◆ WHAT THIS TASK INVOLVES:
From the entries below, return exactly the lines beginning at the one that contains "(cf_Metrics c) (cf_DiscordGuildID" and ending at the one that contains "(** internal/worker/worker.go:174-179. *)", both of them included, and only those lines.

BEGIN TASK DATA

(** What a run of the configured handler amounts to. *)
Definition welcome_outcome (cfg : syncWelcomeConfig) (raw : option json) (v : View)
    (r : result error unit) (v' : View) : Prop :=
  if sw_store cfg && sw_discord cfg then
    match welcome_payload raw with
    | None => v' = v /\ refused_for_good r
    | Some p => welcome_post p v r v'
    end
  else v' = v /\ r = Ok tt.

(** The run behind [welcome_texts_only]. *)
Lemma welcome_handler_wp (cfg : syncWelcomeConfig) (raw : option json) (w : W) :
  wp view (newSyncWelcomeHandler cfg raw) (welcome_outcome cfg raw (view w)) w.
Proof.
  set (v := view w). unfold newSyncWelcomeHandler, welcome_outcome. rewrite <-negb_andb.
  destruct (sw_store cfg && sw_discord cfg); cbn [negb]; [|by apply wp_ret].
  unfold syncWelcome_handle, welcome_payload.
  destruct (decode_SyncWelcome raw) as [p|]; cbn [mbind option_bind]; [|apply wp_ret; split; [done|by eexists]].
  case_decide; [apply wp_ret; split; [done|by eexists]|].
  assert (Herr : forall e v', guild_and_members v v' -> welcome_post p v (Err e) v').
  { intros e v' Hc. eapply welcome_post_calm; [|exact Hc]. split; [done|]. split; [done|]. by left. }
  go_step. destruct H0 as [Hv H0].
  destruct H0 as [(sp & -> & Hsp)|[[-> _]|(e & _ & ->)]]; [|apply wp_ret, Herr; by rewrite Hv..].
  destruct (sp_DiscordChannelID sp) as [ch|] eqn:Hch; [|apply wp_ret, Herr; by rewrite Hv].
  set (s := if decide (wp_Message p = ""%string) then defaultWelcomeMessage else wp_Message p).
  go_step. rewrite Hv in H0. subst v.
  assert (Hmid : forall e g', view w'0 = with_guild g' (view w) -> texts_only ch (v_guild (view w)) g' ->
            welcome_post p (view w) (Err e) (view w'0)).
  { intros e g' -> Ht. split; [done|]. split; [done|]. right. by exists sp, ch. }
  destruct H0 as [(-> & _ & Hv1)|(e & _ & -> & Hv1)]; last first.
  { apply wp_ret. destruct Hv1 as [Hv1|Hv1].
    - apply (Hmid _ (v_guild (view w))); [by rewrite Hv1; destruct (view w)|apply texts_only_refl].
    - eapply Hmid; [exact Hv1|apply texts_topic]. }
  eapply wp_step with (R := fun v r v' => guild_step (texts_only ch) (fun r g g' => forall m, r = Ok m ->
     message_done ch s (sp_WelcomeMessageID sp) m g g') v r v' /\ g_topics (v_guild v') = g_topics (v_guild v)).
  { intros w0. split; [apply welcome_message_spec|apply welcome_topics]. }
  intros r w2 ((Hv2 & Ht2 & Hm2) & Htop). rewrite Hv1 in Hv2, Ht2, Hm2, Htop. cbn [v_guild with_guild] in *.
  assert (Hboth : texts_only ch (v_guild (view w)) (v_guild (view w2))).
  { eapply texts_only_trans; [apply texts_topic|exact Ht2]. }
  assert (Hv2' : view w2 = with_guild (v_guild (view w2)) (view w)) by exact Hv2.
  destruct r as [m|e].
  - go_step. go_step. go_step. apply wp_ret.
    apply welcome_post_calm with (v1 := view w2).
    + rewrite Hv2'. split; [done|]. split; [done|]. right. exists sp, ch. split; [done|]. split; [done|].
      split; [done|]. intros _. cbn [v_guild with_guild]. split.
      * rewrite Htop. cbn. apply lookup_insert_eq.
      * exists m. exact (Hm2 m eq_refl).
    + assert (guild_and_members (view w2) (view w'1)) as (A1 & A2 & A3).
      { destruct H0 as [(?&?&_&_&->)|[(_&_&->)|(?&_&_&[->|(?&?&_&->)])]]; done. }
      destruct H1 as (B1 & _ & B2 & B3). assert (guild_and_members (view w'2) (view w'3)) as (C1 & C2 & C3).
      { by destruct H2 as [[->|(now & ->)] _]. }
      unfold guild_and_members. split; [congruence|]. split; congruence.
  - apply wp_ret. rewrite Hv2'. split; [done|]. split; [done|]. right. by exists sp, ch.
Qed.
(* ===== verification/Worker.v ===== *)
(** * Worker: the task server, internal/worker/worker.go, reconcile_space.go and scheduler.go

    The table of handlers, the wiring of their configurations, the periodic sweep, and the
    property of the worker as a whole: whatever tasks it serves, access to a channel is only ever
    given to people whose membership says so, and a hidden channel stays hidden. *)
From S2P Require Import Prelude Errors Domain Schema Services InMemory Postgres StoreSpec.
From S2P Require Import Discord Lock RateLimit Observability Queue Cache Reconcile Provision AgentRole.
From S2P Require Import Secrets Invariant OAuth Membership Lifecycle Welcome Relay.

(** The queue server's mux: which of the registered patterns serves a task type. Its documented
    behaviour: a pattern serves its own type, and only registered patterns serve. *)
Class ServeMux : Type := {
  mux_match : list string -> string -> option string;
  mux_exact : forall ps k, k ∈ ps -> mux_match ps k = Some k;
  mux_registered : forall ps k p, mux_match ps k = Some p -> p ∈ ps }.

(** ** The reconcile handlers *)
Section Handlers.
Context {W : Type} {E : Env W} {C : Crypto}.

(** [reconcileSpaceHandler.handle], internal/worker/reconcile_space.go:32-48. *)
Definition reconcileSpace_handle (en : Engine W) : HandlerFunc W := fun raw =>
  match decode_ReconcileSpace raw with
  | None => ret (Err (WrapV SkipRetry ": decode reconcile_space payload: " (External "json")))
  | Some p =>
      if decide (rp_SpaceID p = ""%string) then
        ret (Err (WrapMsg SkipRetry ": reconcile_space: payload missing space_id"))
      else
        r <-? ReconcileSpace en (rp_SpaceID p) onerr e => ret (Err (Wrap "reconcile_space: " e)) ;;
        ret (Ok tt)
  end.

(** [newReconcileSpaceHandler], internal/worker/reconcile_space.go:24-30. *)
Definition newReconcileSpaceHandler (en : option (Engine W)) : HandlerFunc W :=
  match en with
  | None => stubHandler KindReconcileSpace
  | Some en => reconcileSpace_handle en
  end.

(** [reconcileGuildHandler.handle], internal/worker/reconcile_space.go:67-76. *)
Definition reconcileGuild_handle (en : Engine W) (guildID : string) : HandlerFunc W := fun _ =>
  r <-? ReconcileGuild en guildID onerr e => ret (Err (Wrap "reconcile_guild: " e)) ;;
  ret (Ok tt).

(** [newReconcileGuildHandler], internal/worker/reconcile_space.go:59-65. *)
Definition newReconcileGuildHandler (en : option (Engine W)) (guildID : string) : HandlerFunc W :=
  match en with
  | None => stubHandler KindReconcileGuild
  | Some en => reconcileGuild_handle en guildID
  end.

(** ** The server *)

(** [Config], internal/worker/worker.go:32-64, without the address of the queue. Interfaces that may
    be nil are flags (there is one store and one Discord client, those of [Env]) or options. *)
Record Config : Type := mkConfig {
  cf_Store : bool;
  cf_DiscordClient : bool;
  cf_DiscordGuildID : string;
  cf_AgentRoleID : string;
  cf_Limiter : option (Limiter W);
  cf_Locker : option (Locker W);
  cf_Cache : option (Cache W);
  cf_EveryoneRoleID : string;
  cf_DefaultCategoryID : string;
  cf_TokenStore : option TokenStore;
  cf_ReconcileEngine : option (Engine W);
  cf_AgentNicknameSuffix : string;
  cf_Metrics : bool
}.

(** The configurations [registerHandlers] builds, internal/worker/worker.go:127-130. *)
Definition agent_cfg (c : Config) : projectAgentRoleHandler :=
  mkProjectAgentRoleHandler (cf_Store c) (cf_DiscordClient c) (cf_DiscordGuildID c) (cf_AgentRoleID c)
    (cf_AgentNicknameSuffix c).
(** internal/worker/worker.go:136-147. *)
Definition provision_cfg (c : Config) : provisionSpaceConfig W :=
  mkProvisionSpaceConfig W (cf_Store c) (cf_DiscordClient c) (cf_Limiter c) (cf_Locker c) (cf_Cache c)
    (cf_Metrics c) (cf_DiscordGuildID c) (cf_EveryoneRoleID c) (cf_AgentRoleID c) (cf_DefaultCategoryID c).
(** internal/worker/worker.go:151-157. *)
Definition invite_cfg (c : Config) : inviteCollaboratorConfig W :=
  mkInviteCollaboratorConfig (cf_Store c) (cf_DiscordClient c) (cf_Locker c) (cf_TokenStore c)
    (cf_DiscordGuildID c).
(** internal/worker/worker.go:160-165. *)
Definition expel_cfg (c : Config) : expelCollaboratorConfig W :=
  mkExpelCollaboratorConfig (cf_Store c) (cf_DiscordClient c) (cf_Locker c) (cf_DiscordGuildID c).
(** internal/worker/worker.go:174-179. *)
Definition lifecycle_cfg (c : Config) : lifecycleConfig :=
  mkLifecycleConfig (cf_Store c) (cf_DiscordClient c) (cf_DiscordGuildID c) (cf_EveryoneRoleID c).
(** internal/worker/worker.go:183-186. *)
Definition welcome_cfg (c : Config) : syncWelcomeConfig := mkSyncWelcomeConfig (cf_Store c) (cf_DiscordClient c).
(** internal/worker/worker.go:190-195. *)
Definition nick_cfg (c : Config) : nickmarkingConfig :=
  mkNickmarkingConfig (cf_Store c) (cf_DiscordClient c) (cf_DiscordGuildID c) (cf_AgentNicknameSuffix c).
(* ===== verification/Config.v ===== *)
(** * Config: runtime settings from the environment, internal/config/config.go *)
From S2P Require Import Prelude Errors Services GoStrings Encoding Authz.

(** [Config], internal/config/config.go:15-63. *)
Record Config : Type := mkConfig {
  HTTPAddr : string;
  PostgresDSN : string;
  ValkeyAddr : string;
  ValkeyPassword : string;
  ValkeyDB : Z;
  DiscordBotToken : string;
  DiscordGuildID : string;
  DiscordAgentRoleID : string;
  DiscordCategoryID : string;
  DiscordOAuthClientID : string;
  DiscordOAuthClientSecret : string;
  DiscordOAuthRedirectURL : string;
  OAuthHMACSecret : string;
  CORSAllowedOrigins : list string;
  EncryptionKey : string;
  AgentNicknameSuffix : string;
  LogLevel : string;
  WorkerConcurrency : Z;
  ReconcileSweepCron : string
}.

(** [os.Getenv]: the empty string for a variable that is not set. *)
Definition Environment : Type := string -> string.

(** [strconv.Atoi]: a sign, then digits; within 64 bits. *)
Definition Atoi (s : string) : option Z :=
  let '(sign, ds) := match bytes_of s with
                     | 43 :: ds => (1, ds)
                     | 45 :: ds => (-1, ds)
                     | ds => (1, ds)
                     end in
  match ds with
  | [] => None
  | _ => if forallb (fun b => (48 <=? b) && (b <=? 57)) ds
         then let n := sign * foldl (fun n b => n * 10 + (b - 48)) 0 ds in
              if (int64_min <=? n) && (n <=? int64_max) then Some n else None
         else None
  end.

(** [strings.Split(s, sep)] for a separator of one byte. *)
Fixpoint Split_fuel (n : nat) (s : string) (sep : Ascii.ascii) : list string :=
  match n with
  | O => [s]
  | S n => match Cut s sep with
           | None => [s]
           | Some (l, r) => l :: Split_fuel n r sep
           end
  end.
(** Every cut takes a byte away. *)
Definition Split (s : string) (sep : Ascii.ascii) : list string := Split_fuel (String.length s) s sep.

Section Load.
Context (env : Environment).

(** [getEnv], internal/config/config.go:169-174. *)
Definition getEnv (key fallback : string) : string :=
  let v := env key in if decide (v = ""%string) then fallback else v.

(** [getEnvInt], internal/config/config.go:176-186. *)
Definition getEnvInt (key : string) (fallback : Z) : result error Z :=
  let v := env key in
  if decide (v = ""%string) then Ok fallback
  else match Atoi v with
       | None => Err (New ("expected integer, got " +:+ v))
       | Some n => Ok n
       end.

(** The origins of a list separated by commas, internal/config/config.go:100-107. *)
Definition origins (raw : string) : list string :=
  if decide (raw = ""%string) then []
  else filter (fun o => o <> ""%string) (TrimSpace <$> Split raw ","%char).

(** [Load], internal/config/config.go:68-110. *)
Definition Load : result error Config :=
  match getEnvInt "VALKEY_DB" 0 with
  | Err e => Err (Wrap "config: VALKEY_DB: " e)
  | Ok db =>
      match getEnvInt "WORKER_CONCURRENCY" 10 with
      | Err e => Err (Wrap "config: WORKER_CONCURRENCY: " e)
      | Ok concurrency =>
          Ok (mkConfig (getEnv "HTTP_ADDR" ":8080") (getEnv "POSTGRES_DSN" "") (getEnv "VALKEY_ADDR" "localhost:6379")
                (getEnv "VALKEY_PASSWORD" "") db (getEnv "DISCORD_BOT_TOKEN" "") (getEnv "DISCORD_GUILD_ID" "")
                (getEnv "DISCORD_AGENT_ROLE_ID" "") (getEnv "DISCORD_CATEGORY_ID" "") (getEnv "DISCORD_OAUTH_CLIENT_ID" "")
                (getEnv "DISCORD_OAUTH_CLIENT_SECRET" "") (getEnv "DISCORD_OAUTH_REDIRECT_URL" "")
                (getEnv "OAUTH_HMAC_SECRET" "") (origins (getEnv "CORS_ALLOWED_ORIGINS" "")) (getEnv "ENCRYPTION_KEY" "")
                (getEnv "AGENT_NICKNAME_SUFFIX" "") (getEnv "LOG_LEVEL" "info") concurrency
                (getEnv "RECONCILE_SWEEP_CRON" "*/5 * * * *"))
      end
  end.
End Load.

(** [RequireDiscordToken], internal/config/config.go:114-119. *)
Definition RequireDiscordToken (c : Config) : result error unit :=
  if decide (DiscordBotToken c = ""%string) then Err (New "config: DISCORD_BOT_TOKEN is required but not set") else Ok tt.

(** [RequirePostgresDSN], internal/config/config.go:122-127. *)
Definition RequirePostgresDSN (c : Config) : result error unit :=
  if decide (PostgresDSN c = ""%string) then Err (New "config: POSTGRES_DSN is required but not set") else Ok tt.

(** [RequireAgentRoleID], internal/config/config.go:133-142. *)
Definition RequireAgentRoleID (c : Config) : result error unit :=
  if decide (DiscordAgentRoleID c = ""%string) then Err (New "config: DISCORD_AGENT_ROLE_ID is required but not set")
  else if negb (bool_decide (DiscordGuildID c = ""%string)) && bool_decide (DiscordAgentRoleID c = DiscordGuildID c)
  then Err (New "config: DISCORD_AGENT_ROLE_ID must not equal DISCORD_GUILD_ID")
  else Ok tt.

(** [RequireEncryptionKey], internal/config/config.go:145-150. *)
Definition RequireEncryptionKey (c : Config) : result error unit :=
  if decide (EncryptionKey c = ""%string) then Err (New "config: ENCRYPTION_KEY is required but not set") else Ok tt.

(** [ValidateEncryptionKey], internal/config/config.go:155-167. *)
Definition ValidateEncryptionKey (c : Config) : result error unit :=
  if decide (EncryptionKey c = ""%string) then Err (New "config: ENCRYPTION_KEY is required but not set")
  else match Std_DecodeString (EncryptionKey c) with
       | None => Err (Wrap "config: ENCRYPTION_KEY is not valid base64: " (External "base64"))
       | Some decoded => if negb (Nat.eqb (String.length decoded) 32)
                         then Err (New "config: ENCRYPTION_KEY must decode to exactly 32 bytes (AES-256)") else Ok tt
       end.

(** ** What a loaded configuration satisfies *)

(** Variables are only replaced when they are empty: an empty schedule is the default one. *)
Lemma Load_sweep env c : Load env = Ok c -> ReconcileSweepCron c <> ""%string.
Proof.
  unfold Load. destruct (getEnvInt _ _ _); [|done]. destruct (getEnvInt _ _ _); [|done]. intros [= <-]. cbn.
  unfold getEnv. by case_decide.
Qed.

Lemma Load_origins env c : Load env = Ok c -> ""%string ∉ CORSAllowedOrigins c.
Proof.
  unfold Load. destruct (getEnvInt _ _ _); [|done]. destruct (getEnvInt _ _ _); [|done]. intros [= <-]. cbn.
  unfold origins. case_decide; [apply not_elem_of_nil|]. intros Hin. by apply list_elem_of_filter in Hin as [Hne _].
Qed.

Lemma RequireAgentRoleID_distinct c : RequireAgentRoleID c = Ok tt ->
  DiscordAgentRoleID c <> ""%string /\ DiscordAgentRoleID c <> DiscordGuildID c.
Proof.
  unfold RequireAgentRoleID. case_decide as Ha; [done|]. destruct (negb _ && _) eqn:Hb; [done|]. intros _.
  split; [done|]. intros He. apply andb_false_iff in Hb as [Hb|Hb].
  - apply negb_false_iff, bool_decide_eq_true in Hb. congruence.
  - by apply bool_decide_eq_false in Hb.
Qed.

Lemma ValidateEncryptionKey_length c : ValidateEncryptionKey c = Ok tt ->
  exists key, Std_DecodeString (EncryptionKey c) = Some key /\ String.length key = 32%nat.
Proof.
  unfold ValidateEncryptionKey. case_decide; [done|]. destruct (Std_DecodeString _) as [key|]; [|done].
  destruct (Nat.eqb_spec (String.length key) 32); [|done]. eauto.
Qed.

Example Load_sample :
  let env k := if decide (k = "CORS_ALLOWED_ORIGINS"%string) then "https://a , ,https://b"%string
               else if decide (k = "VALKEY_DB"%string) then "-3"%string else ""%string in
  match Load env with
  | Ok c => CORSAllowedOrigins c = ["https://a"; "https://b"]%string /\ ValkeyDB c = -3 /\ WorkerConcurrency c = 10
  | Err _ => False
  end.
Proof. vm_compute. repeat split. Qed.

END TASK DATA

◆ RESULT OF THE EXERCISE:
    (cf_Metrics c) (cf_DiscordGuildID c) (cf_EveryoneRoleID c) (cf_AgentRoleID c) (cf_DefaultCategoryID c).
(** internal/worker/worker.go:151-157. *)
Definition invite_cfg (c : Config) : inviteCollaboratorConfig W :=
  mkInviteCollaboratorConfig (cf_Store c) (cf_DiscordClient c) (cf_Locker c) (cf_TokenStore c)
    (cf_DiscordGuildID c).
(** internal/worker/worker.go:160-165. *)
Definition expel_cfg (c : Config) : expelCollaboratorConfig W :=
  mkExpelCollaboratorConfig (cf_Store c) (cf_DiscordClient c) (cf_Locker c) (cf_DiscordGuildID c).
(** internal/worker/worker.go:174-179. *)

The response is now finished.